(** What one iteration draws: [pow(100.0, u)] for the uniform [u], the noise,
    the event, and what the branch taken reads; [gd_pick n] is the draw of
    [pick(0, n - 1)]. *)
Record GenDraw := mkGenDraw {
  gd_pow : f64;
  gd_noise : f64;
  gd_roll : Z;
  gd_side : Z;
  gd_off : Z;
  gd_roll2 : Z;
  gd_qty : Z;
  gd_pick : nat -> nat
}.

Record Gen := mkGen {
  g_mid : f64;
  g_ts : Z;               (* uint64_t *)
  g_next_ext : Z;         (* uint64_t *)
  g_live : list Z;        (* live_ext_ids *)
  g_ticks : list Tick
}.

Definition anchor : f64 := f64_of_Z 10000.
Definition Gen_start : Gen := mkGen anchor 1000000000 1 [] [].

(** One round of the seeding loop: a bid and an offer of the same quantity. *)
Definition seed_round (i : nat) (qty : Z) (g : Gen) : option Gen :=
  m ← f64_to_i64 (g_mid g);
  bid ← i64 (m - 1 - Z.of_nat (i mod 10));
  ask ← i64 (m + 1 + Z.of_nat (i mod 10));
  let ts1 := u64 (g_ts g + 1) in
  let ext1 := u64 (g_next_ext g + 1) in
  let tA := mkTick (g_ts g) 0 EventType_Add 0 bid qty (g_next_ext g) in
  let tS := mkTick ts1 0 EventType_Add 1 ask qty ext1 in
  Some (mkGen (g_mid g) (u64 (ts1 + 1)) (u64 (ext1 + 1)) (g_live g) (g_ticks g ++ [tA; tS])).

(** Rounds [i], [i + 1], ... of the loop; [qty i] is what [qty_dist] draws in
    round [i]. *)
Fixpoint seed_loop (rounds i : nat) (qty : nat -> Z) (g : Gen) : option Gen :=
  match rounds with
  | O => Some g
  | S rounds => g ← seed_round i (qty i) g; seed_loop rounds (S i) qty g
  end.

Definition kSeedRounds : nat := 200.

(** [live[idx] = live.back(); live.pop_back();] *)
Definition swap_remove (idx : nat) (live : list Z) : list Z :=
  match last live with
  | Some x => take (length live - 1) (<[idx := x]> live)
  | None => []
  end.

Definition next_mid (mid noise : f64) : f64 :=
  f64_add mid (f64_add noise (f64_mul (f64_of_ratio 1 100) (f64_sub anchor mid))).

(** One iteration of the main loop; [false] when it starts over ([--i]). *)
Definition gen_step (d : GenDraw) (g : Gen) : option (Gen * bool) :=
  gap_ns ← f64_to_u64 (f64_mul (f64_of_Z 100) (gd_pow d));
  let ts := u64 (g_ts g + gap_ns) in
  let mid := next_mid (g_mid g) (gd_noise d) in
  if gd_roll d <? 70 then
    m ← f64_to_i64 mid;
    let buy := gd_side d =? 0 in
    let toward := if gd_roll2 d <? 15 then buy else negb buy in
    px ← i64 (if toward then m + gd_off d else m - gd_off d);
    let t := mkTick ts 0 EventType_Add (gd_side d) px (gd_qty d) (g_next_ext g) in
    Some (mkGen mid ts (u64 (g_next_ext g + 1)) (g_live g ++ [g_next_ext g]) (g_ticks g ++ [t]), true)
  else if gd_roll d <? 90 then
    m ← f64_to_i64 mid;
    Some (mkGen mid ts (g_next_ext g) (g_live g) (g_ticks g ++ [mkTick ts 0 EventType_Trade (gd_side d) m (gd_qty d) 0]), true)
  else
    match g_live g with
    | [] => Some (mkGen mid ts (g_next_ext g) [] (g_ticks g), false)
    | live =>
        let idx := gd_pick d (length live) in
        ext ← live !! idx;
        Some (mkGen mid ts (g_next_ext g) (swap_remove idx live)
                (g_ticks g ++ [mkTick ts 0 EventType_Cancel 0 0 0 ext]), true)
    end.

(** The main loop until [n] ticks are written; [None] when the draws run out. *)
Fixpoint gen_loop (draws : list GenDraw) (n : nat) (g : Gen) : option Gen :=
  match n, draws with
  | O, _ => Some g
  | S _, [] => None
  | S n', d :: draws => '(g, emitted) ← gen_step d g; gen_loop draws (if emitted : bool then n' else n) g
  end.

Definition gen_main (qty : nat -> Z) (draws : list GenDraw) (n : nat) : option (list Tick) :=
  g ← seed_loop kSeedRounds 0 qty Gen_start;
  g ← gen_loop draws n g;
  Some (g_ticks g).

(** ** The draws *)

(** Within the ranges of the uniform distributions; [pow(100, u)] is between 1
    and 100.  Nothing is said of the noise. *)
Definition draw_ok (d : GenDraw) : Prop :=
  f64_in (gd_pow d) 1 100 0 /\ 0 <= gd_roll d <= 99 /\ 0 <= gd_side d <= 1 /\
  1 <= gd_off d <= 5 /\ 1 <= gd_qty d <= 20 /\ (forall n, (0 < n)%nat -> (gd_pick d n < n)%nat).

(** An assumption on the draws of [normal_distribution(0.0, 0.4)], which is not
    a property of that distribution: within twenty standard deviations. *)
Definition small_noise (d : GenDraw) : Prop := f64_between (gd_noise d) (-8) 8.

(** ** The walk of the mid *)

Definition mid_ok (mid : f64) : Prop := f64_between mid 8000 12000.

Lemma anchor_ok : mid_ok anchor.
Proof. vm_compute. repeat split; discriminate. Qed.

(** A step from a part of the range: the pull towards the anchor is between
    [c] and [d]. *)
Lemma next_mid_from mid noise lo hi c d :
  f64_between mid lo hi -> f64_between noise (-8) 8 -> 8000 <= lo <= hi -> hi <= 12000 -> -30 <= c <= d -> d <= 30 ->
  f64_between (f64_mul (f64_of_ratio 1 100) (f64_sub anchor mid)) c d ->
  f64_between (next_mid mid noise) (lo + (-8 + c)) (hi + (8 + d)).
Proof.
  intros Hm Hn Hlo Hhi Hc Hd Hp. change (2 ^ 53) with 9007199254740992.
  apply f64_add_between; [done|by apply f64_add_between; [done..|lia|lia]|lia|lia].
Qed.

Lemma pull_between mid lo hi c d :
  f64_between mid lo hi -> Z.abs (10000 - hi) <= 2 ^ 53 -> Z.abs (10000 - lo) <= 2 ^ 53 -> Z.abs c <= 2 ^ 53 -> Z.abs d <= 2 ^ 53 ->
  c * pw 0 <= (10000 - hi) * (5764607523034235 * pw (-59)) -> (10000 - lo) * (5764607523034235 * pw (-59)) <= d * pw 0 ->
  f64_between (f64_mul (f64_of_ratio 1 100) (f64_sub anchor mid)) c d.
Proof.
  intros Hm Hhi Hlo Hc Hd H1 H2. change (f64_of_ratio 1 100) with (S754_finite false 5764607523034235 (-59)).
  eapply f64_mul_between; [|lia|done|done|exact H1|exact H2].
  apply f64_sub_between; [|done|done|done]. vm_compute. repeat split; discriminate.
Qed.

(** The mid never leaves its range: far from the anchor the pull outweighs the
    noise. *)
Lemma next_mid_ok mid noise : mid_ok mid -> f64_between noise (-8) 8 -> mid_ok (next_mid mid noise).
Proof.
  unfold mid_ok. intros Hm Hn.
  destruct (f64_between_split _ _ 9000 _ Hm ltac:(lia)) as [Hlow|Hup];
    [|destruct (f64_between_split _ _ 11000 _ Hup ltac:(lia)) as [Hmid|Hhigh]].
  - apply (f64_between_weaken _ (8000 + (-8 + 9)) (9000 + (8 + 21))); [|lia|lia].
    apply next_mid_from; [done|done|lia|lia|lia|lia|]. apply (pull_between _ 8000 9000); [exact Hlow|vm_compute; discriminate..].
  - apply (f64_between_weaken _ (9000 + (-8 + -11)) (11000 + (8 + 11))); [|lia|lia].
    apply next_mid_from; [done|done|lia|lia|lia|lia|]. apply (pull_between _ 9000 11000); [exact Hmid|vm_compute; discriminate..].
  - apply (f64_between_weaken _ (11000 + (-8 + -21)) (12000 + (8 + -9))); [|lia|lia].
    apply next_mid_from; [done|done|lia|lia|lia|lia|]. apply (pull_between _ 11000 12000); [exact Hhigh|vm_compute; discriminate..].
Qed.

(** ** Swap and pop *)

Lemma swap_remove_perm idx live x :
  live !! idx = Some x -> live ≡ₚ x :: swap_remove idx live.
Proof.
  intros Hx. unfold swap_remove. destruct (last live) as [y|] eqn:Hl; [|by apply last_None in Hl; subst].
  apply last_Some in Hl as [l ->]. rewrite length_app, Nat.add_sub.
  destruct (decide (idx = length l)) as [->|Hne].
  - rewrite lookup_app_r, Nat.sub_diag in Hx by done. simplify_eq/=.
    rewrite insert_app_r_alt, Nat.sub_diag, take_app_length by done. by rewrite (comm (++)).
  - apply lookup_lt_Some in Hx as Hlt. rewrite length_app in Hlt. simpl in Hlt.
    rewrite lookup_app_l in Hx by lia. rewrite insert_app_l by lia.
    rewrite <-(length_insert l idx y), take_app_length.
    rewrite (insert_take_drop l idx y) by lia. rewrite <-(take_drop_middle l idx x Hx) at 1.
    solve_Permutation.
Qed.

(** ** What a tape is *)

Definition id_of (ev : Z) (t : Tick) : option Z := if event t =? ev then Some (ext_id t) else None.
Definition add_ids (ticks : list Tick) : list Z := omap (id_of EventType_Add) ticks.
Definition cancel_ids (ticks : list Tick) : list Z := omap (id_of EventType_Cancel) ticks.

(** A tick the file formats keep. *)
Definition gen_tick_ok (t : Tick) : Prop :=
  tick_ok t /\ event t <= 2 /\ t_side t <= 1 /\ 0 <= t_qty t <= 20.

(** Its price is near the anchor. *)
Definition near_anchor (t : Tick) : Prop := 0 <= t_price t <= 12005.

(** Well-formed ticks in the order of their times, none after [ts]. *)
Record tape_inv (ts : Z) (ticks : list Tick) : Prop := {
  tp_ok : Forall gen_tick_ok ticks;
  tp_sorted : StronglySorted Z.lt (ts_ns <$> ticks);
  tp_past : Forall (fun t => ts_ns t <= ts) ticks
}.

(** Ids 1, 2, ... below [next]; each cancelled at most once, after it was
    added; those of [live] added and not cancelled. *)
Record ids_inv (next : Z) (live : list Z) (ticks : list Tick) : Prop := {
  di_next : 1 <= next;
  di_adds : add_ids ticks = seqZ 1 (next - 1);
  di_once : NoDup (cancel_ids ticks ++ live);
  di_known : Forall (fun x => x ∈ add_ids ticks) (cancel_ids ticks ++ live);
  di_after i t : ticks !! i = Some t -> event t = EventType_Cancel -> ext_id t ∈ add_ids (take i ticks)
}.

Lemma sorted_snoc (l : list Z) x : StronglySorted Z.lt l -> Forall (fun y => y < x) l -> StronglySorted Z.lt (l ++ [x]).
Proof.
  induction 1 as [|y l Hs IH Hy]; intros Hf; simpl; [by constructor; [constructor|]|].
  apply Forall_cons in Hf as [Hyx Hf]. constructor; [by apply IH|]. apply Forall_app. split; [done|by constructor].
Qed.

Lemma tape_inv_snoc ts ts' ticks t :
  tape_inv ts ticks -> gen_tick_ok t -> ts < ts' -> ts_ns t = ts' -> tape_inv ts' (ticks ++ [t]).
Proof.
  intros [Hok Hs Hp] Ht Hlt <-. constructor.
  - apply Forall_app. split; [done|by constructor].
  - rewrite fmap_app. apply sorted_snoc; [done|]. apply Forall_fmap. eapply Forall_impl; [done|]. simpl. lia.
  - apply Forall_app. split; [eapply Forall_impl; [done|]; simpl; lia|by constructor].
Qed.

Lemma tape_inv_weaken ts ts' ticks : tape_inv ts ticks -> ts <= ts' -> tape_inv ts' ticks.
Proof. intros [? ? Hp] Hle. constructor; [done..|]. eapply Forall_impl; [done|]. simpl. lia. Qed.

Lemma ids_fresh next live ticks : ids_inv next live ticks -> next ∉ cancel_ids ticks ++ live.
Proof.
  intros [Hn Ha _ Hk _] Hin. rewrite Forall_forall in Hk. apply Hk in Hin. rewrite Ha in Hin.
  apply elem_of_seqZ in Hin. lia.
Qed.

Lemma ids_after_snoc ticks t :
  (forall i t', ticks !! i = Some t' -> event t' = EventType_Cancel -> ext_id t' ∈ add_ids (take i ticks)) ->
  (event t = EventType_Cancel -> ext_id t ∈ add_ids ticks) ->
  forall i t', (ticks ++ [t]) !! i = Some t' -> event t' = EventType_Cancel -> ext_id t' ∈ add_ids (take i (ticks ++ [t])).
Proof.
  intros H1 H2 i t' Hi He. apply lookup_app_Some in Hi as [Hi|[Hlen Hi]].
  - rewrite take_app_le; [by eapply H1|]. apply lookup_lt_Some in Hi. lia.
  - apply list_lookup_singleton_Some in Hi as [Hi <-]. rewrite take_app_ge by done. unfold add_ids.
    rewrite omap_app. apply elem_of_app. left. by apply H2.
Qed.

------------------------------------------------------------

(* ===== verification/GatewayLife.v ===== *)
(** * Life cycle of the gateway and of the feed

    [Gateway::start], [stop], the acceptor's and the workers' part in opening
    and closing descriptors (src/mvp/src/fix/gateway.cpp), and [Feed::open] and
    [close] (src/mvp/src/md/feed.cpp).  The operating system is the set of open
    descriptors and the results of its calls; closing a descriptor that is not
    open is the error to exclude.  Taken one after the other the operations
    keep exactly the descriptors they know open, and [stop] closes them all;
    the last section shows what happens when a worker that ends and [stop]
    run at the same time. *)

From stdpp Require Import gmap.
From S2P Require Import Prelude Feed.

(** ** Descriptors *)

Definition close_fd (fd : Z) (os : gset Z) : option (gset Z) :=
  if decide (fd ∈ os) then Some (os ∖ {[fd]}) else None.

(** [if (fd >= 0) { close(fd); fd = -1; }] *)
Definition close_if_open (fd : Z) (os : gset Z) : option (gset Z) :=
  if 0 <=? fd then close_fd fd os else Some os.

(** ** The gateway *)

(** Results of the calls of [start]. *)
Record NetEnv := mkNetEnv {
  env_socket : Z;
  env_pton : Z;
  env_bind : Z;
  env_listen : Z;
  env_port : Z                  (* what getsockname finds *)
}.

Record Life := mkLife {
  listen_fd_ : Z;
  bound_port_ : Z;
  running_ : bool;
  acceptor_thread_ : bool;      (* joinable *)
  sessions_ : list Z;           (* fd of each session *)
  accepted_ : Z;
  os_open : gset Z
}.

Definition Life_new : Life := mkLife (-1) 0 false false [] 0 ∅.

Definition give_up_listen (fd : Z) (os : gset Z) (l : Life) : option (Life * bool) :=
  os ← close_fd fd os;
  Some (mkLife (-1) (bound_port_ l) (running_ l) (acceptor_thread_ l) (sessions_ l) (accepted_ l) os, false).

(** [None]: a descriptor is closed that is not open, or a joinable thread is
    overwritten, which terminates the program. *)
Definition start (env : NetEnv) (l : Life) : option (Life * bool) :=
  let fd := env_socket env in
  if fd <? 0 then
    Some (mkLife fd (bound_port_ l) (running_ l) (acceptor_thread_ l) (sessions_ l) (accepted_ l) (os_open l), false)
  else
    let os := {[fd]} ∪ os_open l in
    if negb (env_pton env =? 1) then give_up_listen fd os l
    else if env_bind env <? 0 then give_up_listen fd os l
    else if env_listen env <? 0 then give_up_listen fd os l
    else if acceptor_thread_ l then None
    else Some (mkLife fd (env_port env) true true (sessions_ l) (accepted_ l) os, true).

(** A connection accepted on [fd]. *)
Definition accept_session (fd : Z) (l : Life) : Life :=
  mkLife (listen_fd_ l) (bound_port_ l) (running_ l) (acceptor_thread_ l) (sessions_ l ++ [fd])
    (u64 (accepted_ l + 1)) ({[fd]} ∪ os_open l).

------------------------------------------------------------

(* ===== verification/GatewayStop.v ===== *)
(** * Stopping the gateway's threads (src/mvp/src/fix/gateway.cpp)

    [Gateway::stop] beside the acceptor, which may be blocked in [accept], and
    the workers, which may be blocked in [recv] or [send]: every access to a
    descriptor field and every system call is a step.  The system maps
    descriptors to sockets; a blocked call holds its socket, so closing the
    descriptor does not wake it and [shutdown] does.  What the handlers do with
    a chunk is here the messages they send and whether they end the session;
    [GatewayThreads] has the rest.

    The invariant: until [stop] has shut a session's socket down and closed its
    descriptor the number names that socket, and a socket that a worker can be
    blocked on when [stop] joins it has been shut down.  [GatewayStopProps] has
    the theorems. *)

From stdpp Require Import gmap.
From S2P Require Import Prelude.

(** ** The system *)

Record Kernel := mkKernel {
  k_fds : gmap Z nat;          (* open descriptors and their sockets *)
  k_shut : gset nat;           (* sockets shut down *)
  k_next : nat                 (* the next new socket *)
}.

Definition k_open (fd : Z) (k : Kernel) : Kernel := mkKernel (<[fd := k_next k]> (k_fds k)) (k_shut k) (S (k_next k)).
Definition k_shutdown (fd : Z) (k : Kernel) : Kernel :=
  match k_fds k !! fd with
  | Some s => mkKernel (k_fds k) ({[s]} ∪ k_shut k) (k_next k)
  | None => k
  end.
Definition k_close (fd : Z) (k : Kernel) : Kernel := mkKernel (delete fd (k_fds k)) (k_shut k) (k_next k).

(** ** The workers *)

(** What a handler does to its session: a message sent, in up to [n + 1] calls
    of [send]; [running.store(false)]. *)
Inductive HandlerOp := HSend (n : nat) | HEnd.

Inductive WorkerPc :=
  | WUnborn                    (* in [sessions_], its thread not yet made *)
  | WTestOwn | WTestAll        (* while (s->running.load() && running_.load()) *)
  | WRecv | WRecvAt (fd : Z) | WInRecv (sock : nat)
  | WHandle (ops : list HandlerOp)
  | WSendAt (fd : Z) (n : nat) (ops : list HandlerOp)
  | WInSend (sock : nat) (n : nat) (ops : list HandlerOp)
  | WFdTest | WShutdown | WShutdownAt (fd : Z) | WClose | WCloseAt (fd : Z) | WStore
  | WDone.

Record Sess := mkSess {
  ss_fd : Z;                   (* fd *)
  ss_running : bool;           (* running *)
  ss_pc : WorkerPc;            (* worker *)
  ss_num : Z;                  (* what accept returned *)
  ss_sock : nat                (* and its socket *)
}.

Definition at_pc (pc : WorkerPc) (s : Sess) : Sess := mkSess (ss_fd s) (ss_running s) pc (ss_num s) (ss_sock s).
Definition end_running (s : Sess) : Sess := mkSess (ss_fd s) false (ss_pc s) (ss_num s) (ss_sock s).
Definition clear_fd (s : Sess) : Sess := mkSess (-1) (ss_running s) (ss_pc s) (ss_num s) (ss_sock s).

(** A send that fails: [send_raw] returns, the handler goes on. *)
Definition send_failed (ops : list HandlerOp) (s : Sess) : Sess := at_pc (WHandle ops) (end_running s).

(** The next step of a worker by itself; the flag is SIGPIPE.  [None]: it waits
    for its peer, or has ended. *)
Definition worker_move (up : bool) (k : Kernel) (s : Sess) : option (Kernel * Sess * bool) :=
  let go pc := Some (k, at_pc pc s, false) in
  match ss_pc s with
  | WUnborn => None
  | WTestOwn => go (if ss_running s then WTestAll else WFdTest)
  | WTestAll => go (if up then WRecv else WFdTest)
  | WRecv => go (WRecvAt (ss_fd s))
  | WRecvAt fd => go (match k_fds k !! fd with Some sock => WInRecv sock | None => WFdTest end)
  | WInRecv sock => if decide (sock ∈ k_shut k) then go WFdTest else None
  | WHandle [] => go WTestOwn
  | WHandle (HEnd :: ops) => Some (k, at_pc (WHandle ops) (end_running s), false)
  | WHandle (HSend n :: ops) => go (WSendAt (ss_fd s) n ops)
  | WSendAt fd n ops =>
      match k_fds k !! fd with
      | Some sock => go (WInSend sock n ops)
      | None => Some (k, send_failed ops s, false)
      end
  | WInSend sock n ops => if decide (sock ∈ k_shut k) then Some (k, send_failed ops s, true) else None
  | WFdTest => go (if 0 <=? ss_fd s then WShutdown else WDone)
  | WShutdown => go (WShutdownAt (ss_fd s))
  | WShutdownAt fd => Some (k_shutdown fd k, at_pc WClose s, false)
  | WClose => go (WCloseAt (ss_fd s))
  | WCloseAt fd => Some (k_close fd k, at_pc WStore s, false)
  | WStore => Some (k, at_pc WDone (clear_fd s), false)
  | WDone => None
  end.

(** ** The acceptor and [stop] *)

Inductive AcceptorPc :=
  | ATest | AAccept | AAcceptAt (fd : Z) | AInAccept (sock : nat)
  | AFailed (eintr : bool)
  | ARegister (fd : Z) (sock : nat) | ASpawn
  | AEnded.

------------------------------------------------------------

*WHAT NEEDS TO BE DONE:*
Across the records above, tally the lines that contain "WHandle" and return the number alone.

*EXERCISE OUTPUT:*
5